Apple is again at the center of a workers' rights issue. China Labor Watch (CLW), however, in citing 86 labor rights violations it found in three factories run by Apple supplier Pegatron Group, also put front and center what has until now been a rumor: the low-cost iPhone Apple is said to be working on for emerging markets.

On July 29, CLW released the report, "Apple's Unkept Promises: Cheap iPhones Come at High Costs."

The report begins: "Apple is preparing to release a cheap iPhone. Just how does a prosperous company like Apple produce a discounted version of its phones? At this moment, in Shanghai, China, workers in Apple's supplier factory Pegatron are monotonously working long overtime hours to turn out a scaled-back, less expensive version of the iPhone."

Later in the report, a worker offering an account of his day reveals, "Today's work is to paste protective film on the iPhone's plastic back cover to prevent it from being scratched on assembly lines. This iPhone model with a plastic cover will soon be released on the market by Apple."

Putting the detail of Apple's cheap iPhone aside, CLW's charges against Apple are serious ones.

According to the report, workers in Apple's supplier factory are being made to work nearly 11-hour shifts, 20 minutes of which are unpaid, at a rate that's "half the average local monthly income of $764 and far below the basic living wage necessary to live in Shanghai, one of the costliest cities in China."

Workers are living in tiny dorm rooms with 12 workers to a room—a video made by CLW shows an appalling image, with buckets, hopefully for washing, standing beside each set of bunk beds—with hundreds of them sharing only two-dozen showers.

Interns—student workers between 16 and 20 years old—are being paid a lower rate for the same work, and pregnant women are being made to work the same hours, despite Chinese health laws mandating an eight-hour work day for pregnant women, says the report.

Following more than 200 interviews with workers outside factories and undercover investigations, CLW says it found 36 legal violations and 50 ethical violations, in areas including hiring discrimination, insufficient wages, health and safety concerns, abuse by management and environmental pollution.

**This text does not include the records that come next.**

(** * Deep-learning course notebooks: the precise primitives

    A shallow embedding of the few functions of the notebooks that carry a
    contract of their own:

    - [iou], [tensorize_ground_truth], [interpret_output] and
      [accuracy_and_iou] of the object-detection lab (Lab_5), with the
      label dictionaries, the loop that selects the annotations and
      [compute_acc];
    - [camera_grab] of the convolution lab;
    - [get_predicted_word] and [generate_text] of the RNN assignment, with
      [load_dataset] and the loop that fills the embedding matrix.

    Python integers are unbounded and are modelled by [Z].  Python floats
    are modelled through an interface, [Numeric], with two instances: exact
    rational arithmetic ([Q], the real-number reading of the code) and IEEE
    binary64 ([PrimFloat.float], what the interpreter computes).  Every
    function is written once over the interface.  A result that does not
    depend on the arithmetic is proved for every instance; a result on the
    values is proved for the exact instance where rounding leaves it
    standing, and what [int(.)] makes of a rounded quotient is settled in
    binary64, by evaluation. *)

From Stdlib Require Import ZArith QArith List String Lia Lqa.
From Stdlib Require Import Floats.
Import ListNotations.

Open Scope Z_scope.

(** ** Exceptions and results *)

Module Py.

(** The exceptions the modelled code can raise. *)
Inductive exn : Type :=
| ZeroDivisionError
| OverflowError
| ValueError
| KeyError
| IndexError
| IOError
| CvError.

(** A call either returns a value or raises. *)
Inductive result (A : Type) : Type :=
| Ok (a : A)
| Raise (e : exn).

Arguments Ok {A} a.
Arguments Raise {A} e.

Definition bind {A B : Type} (r : result A) (k : A -> result B) : result B :=
  match r with
  | Ok a => k a
  | Raise e => Raise e
  end.

Definition returned {A : Type} (r : result A) : bool :=
  match r with
  | Ok _ => true
  | Raise _ => false
  end.

End Py.

Import Py.

Declare Scope py_scope.
Delimit Scope py_scope with py.
Notation "x <- c1 ;; c2" := (Py.bind c1 (fun x => c2))
  (at level 61, c1 at next level, right associativity) : py_scope.
Notation "' pat <- c1 ;; c2" := (Py.bind c1 (fun x => match x with pat => c2 end))
  (at level 61, pat pattern, c1 at next level, right associativity) : py_scope.
Open Scope py_scope.

(** ** Float arithmetic as an interface *)

(** The operations the notebooks perform on floats.  [of_Z n] is the float
    nearest to the integer [n] and [is_finite] tells a number from an
    infinity or a NaN; [fdiv] is true division, which raises on a zero
    divisor; [to_int] is [int(x)], truncation toward zero. *)
Class Numeric (F : Type) : Type := {
  of_Z : Z -> F;
  is_finite : F -> bool;
  fadd : F -> F -> F;
  fsub : F -> F -> F;
  fmul : F -> F -> F;
  fdiv : F -> F -> result F;
  fltb : F -> F -> bool;
  to_int : F -> result Z
}.

(** [int(x)] on a rational: truncation toward zero. *)
Definition Qtrunc (q : Q) : Z := Z.quot (Qnum q) (Zpos (Qden q)).

(** Exact arithmetic: the rationals. *)
#[export] Instance exact : Numeric Q := {
  of_Z := inject_Z;
  is_finite _ := true;
  fadd := Qplus;
  fsub := Qminus;
  fmul := Qmult;
  fdiv a b := if Qeq_bool b 0 then Raise ZeroDivisionError else Ok (a / b)%Q;
  fltb a b := negb (Qle_bool b a);
  to_int q := Ok (Qtrunc q)
}.

(** The binary64 number nearest to [n] (ties to even), an infinity when
    [n] is out of range. *)
Definition float_of_Z (n : Z) : float :=
  SF2Prim (binary_normalize prec emax n 0 false).

(** [int(x)] on a binary64 number. *)
Definition float_to_int (x : float) : result Z :=
  match Prim2SF x with
  | S754_zero _ => Ok 0
  | S754_finite s m e =>
      let a := match e with
               | Z0 => Zpos m
               | Zpos p => Zpos m * 2 ^ Zpos p
               | Zneg p => Zpos m / 2 ^ Zpos p
               end in
      Ok (if s then - a else a)
  | S754_infinity _ => Raise OverflowError
  | S754_nan => Raise ValueError
  end.

(** IEEE binary64, evaluated by the kernel's primitive floats.  It agrees
    with the interpreter on integers below 2^53 in absolute value, which
    covers pixel coordinates. *)
#[export] Instance binary64 : Numeric float := {
  of_Z := float_of_Z;
  is_finite f := negb (PrimFloat.is_infinity f || PrimFloat.is_nan f);
  fadd := PrimFloat.add;
  fsub := PrimFloat.sub;
  fmul := PrimFloat.mul;
  fdiv a b :=
    if PrimFloat.eqb b PrimFloat.zero then Raise ZeroDivisionError
    else Ok (PrimFloat.div a b);
  fltb := PrimFloat.ltb;
  to_int := float_to_int
}.

Section Generic.

Context {F : Type} `{Numeric F}.

(** [float(n)], also the implicit conversion of an int operand of a
    float operation: it raises when [n] is too large for a float. *)
Definition of_int (n : Z) : result F :=
  let f := of_Z n in
  if is_finite f then Ok f else Raise OverflowError.

(** [a / b] on two ints: the divisor is tested first, then the quotient
    of the two conversions is taken (the correctly rounded quotient the
    interpreter returns, for operands below 2^53 in absolute value). *)
Definition int_truediv (a b : Z) : result F :=
  if b =? 0 then Raise ZeroDivisionError
  else x <- of_int a ;; y <- of_int b ;; fdiv x y.

(** [max(a, b)] and [min(a, b)] of Python: the first argument wins a tie. *)
Definition pymax (a b : F) : F := if fltb a b then b else a.
Definition pymin (a b : F) : F := if fltb b a then b else a.

(** [np.argmax] on scores that are numbers: the index of the first
    occurrence of the maximum. *)
Fixpoint argmax_from (l : list F) (i : Z) (best : F) (best_i : Z) : Z :=
  match l with
  | [] => best_i
  | x :: r =>
      if fltb best x then argmax_from r (i + 1) x i
      else argmax_from r (i + 1) best best_i
  end.

Definition argmax (l : list F) : result Z :=
  match l with
  | [] => Raise ValueError
  | x :: r => Ok (argmax_from r 1 x 0)
  end.

End Generic.

(** ** Boxes and annotations *)

(** A corner-form box, the four-element list [[x_min, y_min, x_max, y_max]]
    of the notebook (indices 0 to 3). *)
Record box : Type := Box {
  x_min : Z;
  y_min : Z;
  x_max : Z;
  y_max : Z
}.

(** The invariant of the data model: corners are ordered. *)
Definition ordered (b : box) : Prop :=
  x_min b <= x_max b /\ y_min b <= y_max b.

(** ** Intersection over Union (Lab_5, [iou]) *)

(** The local variable [inter_area] of [iou]. *)
Definition inter_area (boxA boxB : box) : Z :=
  let x0 := Z.max (x_min boxA) (x_min boxB) in
  let y0 := Z.max (y_min boxA) (y_min boxB) in
  let x1 := Z.min (x_max boxA) (x_max boxB) in
  let y1 := Z.min (y_max boxA) (y_max boxB) in
  Z.max (x1 - x0) 0 * Z.max (y1 - y0) 0.

(** The local variables [boxA_area] and [boxB_area] of [iou]. *)
Definition box_area (b : box) : Z :=
  (x_max b - x_min b) * (y_max b - y_min b).

(** The argument of [float(.)] in the last line of [iou]. *)
Definition iou_denominator (boxA boxB : box) : Z :=
  box_area boxA + box_area boxB - inter_area boxA boxB.

Definition iou {F : Type} `{Numeric F} (boxA boxB : box) : result F :=
  let inter_area := inter_area boxA boxB in
  let boxA_area := box_area boxA in
  let boxB_area := box_area boxB in
  d <- of_int (boxA_area + boxB_area - inter_area) ;;
  n <- of_int inter_area ;;
  fdiv n d.

(** Two boxes are disjoint when, on at least one axis, the open intervals
    they span share no point. *)
Definition disjoint (boxA boxB : box) : Prop :=
  Z.min (x_max boxA) (x_max boxB) <= Z.max (x_min boxA) (x_min boxB) \/
  Z.min (y_max boxA) (y_max boxB) <= Z.max (y_min boxA) (y_min boxB).

(** [v] is [t] when both are rounded to two decimals' precision. *)
Definition approximately (v t : Q) : Prop :=
  (t - (5 # 1000) <= v)%Q /\ (v < t + (5 # 1000))%Q.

"What is the competitive advantage that Pegatron has utilized to win Apple's order of the cheap iPhone?" asks the report. "Extensive labor violations and suppressed wages that cheat workers of a living wage, a healthy working environment and a voice. As Apple launches its cheaper iPhones, it continues to profit while cheapening the value of the workers in its supply chain."

In a response to the report, posted in full by The Register, Apple says it has "conducted 15 comprehensive audits at Pegatron facilities since 2007" and "tracked working hours at all of these facilities." A June survey found that employees worked an average of 46 hours per week, it added.

In its video, CLW says that Apple claims that in 2013, 99 percent of its suppliers complied with an Apple rule forbidding supplier's employees from working more than 60 hours per week—though Chinese laws put the max at 49 hours.

In the three factories focused on in the CLW report, the video adds, workers were found to be instead working between 66 and 69 hours per week.

"Apple believes in transparency and accountability, both for our suppliers and ourselves," Apple said, in part, in the conclusion of its lengthy statement. "... We are proud of the work we do with our suppliers to uncover problems and improve conditions for workers."